His broader point is that the market may be conflating two different issues:

  • actual credit defaults
  • liquidity pressure in certain fund structures

Gating, investor outflows and negative headlines do not automatically mean a systemic credit crisis. They may instead reflect a mismatch between investor expectations and the liquidity profile of the underlying assets.

This is not complacency. Alex says the market should be watched carefully. But his base case is that the current anxiety is overblown.


What is Nodem Capital’s role in the market?

Nodem Capital is positioned as a specialist NAV lender for the mid-market.

Alex describes the firm as a UK asset manager backed by a family office, with a focus on understanding private markets portfolios that may not fit neatly into bank or large-platform underwriting models.

The ambition is to become a go-to liquidity partner for family offices, mid-sized private equity firms and investors with good portfolios that are not well understood by the broader market.

The point is not that every situation requires a NAV loan. Sometimes a secondary sale, a structured solution or another form of liquidity may be more appropriate. But Alex sees value in helping investors understand the full range of options before deciding which tool fits the problem.


The bigger lesson from this episode

The episode is not simply about NAV lending. It is about the way private markets are changing as they scale.

Private markets were built around patience, commitment and illiquidity. Those features remain central to the asset class. But as the market grows, investors, managers and advisers need more tools to deal with delayed exits, ageing portfolios, wealth capital, continuation vehicles and secondary pricing.

The liquidity toolkit is expanding because the old model is under strain.

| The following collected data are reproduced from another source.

(* ===== verification/Prelude.v ===== *)
(** * Verification library for libevent (the C sources under src/libevent)

    libevent dispatches callbacks for descriptors, signals and timeouts, and
    adds buffered I/O, rate limits, a tagged wire format, HTTP and DNS on top.
    This library models its core shallowly: a C function is a Gallina function
    of the same name on explicit states, and the theorems are about those
    functions.

    ** How C is modelled

    Integers are [Z], kept in range by the conversions [u8] ... [s64] of this
    file where the code's width matters (LP64, two's complement).  Pointers to
    events, bufferevents and groups are numbers that index a store held by the
    state, so aliasing is as in C; structures are records; the intrusive
    queues and arrays are lists.  A function returns [option]: [None] is a
    failed assertion, [event_errx], or a read outside the memory the code
    may read; C return values and null pointers are ordinary values.  A loop
    that is not structural has fuel, and the theorems say how much is enough:
    what terminates is proved to return.  The event loop, which need not end,
    has a bound on its turns and callbacks and the outcome [CutOff] at that
    bound, so [None] is an abort there too.  A few theorems assume that an
    operation returned, [backend_watches_union] and [single_queue_bounded]
    among them; that it does is another theorem.  Allocation may fail: whether
    it does is a parameter ([Platform], [mm], [event_add_ok]), and a theorem
    that needs memory says so: [push_safe] of a base (no allocation fails, or
    there is no list of common timeouts), [memory_lasts] of a resolver.

    ** The parts

    - Time values.  Timeval.v: the timeval macros of util.h.
    - The timeout heap.  MinHeap.v: minheap-internal.h, over the class
      [HeapStore] of a store of events that remember their index.
      Fuel: the size of the heap, since each turn goes one level.
    - The event core.  Event.v is the data of event_struct.h and
      event-internal.h; EventQueue.v the event_queue primitives, EvMap.v the
      maps of evmap.c (arrays, no hash table), EventCore.v adding, deleting
      and activating, EventLoop.v timeouts, closures and event_base_loop,
      EventBaseNew.v configurations and creation, all of event.c.  The
      backend is the class [Eventop], its contract [BackendInterest]; callbacks
      and the system's waiting are the class [Environment].  The loop
      runs a number of turns that is its fuel; a call of event_add calls
      itself at most once (EventAddTotal.v), a doubling of a map needs
      at most 32 turns and returns exactly for slots below 2^27 (EvMapInv.v), and processing timeouts one turn for
      each event of the heap (EventTimers.v).
    - The hash table of ht-internal.h.  HashTable.v: what its macros generate,
      over the class [HashType] of hash functions, with pointers to pointers
      into the memory of the elements; DebugMap.v: the debugging mode of event.c,
      which notes in such a table what state events are in.  Fuel: a walk through a
      bucket has a turn more than there are elements in memory.
    - Buffers.  Buffer.v: the chains of buffer.c with their last_with_data
      pointer, callbacks and freezing, and formatted output;
      BufferSearch.v pointers into buffers, searching and lines.
    - The interface of a byte queue.  ByteQueue.v: the class through which
      the parts below use buffers, and its implementation by the buffers.
    - Tagged data.  Tagging.v: all of event_tagging.c.
    - Strings and URIs.  CString.v: the characters of evutil.c and
      numbers as text, with what the code uses of strtol and its kin;
      Address.v: IPv4 and IPv6 addresses as text, of evutil.c; Uri.v:
      escapes, queries and URI references of http.c.  Fuel: the parser of
      addresses takes a character a turn, and has as many as the text.
    - HTTP messages, of http.c.  HttpMsg.v: hosts and header fields;
      HttpParse.v: reading first lines, header fields and bodies in chunks;
      HttpSend.v: writing requests and replies, and which callback answers
      a request.  Fuel: every turn of the loop over header fields takes a
      line, so the bytes of the input and one are enough; the loop over
      chunks may meet one empty chunk and has one turn more.
    - DNS.  Dns.v: names with compression, the requests of clients and what
      they make of replies, the requests to servers and the responses they
      make, of evdns.c.  Fuel: every turn of the loop that reads a name takes a
      label, which the array of the result must hold, or follows a pointer,
      of which there may be as many as the packet has bytes; every turn of the
      loop that writes one takes a label of it.
    - The resolver of evdns.c.  Resolver.v: the state of a struct evdns_base
      with the servers, requests, handles and search lists it points to, and
      the functions that change it, as computations that fail where the code
      would use a null or freed pointer or fail an assertion.  What allocation,
      timers, random numbers, opening sockets and sending give is the class
      [Network]; it uses Dns.v for the packets.  Fuel: the loop that takes
      requests from the waiting queue has as many turns as that is long, the
      one that looks for a server as many as there are; a transaction id is
      tried [patience] times; that one of these gives an id that is free
      is the hypothesis [ids_found] of the theorems.
    - Rate limits.  RateLimit.v: token buckets, limits of bufferevents and
      groups of bufferevent_ratelim.c, with the suspension of reading and
      writing of bufferevent.c.

    ** The theorems

    - EventInv.v defines [base_wf], the agreement of the flags of
      events with the queues, the heap, the common-timeout lists, the maps
      and the counters.  EventPrims.v, EvMapInv.v, EventOps.v, EventDel.v
      and EventLoopInv.v show that every operation keeps it, EventApi.v and
      [reachable_wf] (EventProps.v) that every state the API reaches has it,
      with what the loop needs of events beyond it ([live]).  A step,
      [api_step], is one operation with arguments as its documentation asks.
      EventMoves.v says what an operation may change of the events it moves
      ([stirs]); EventLoopSafe.v that the loop, callbacks included, never
      aborts on a live base and leaves it live.  On top of these: what adding,
      deleting, timeouts and priorities achieve (EventTimers.v, EventProps.v,
      EventDeadlines.v, EventAddTotal.v), that the backend watches what it
      should (EvMapWatch.v), and that the code's own checks pass and its
      traversal visits each event once (EventAssert.v).  EventDemo.v ends with
      a timeout that is lost.
    - MinHeap.v: the heap refines a finite set and sorts.
    - HashInv.v: the buckets that a table holds, and that growing, inserting,
      replacing and removing keep them; HashProps.v: a table is a set,
      traversals meet each element once, and what the code gets wrong; DebugMap.v:
      the debugging mode exits exactly when it should.
    - BufferInv.v to BufferPullup.v treat one group of buffer operations
      each, BufferLines.v and BufferFind.v searching and lines, BufferTidy.v
      shows that buffers keep no gaps of empty chains, BufferQueue.v has the abstract queue that a buffer refines, and
      BufferProps.v callbacks, moves between buffers and counterexamples.
    - TaggingCodec.v, TaggingProps.v: what is marshalled is
      unmarshalled, and no input makes it read outside the queue,
      with the one exception that is stated.
    - TokenBucket.v: the arithmetic of buckets; RateLimitInv.v to
      RateLimitProps.v the invariant of worlds of bufferevents and groups,
      that every operation keeps it, and what it gives.
    - AddressProps.v: addresses are read back from their text, no text makes
      the parser read what was not set, and texts that are accepted
      though they are no addresses.
    - UriCodec.v: escapes and queries are read back; UriParts.v and
      UriParse.v: the results of parsing are the well-formed URIs, and joining
      is inverse to it.
    - HttpStream.v: what a reader makes of a stream that arrives in pieces,
      and header fields; HttpChunks.v: the bytes that are
      written and that they are read back, and what is kept of any
      input; HttpProps.v the theorems.
    - DnsNames.v: where a name is in a packet, that it is read there, and
      that what is written is the name; DnsSafe.v: no packet makes
      the parsers read outside it; DnsFormat.v: where the
      records of a message are and what they give a client; DnsProps.v
      the theorems.
    - ResolverInv.v: the state of a resolver abstracted to its queues and
      counters ([abs]), the invariant [net_wf] of those, and that sending
      keeps it; ResolverPump.v, ResolverFinish.v: so do the waiting queue and
      the end of a request; ResolverOps.v: the invariant [wf_but] with
      handles, probes and callbacks that are owed, and the operations that
      keep it, with ResolverNew.v (requests and searches), ResolverReply.v
      (replies and what follows) and ResolverProbe.v (probes, servers and
      options); ResolverProps.v: no operation fails, every callback is called
      once, the counters are right, and how requests end.
    - The files that end in Demo.v, or the ends of the others, instantiate the
      parameters and apply each theorem to concrete data.

    ** Not modelled

    Signal delivery (signal.c): the event that reads the socket pair is added
    from inside the registration of a signal; in the model registration
    tells the backend only.  Threads, locks and notification: the model is the
    program without threading functions.  Freeing, reinitialising and
    finalizing a base.  Buffers of files, multicast, reserved space and
    reading from descriptors.  Bufferevents but for their suspension,
    the state machines of HTTP connections, RPC, listeners: mostly system
    calls and callbacks between components.  Of DNS: the files resolv.conf and
    hosts, getaddrinfo, and the sockets of servers.  Freeing a resolver and
    suspending it are modelled but are no operations of [reachable]: after
    them requests may use what was freed, as ResolverDemo.v shows.  The backends,
    OpenSSL, overlapped I/O, logging, random numbers: interfaces to the
    system. *)
From Stdlib Require Export ZArith Lia Sorted.
From stdpp Require Export prelude gmap.

Declare Scope libevent_scope.
Delimit Scope libevent_scope with le.
Global Open Scope Z_scope.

But innovation always creates trade-offs.

NAV lending can be accretive, or it can disguise weak exit activity.

Evergreens can democratise access, or they can oversell liquidity.

Secondaries can reveal market discipline, or they can reflect temporary pricing inefficiency.

NAV can be a useful measure, or it can be mistaken for cash.

That is why the signal matters. In private markets, the use of liquidity tools tells investors something about quality, confidence, incentives and discipline.

The challenge is not simply to create liquidity. It is to create liquidity without damaging the alignment that made private markets valuable in the first place.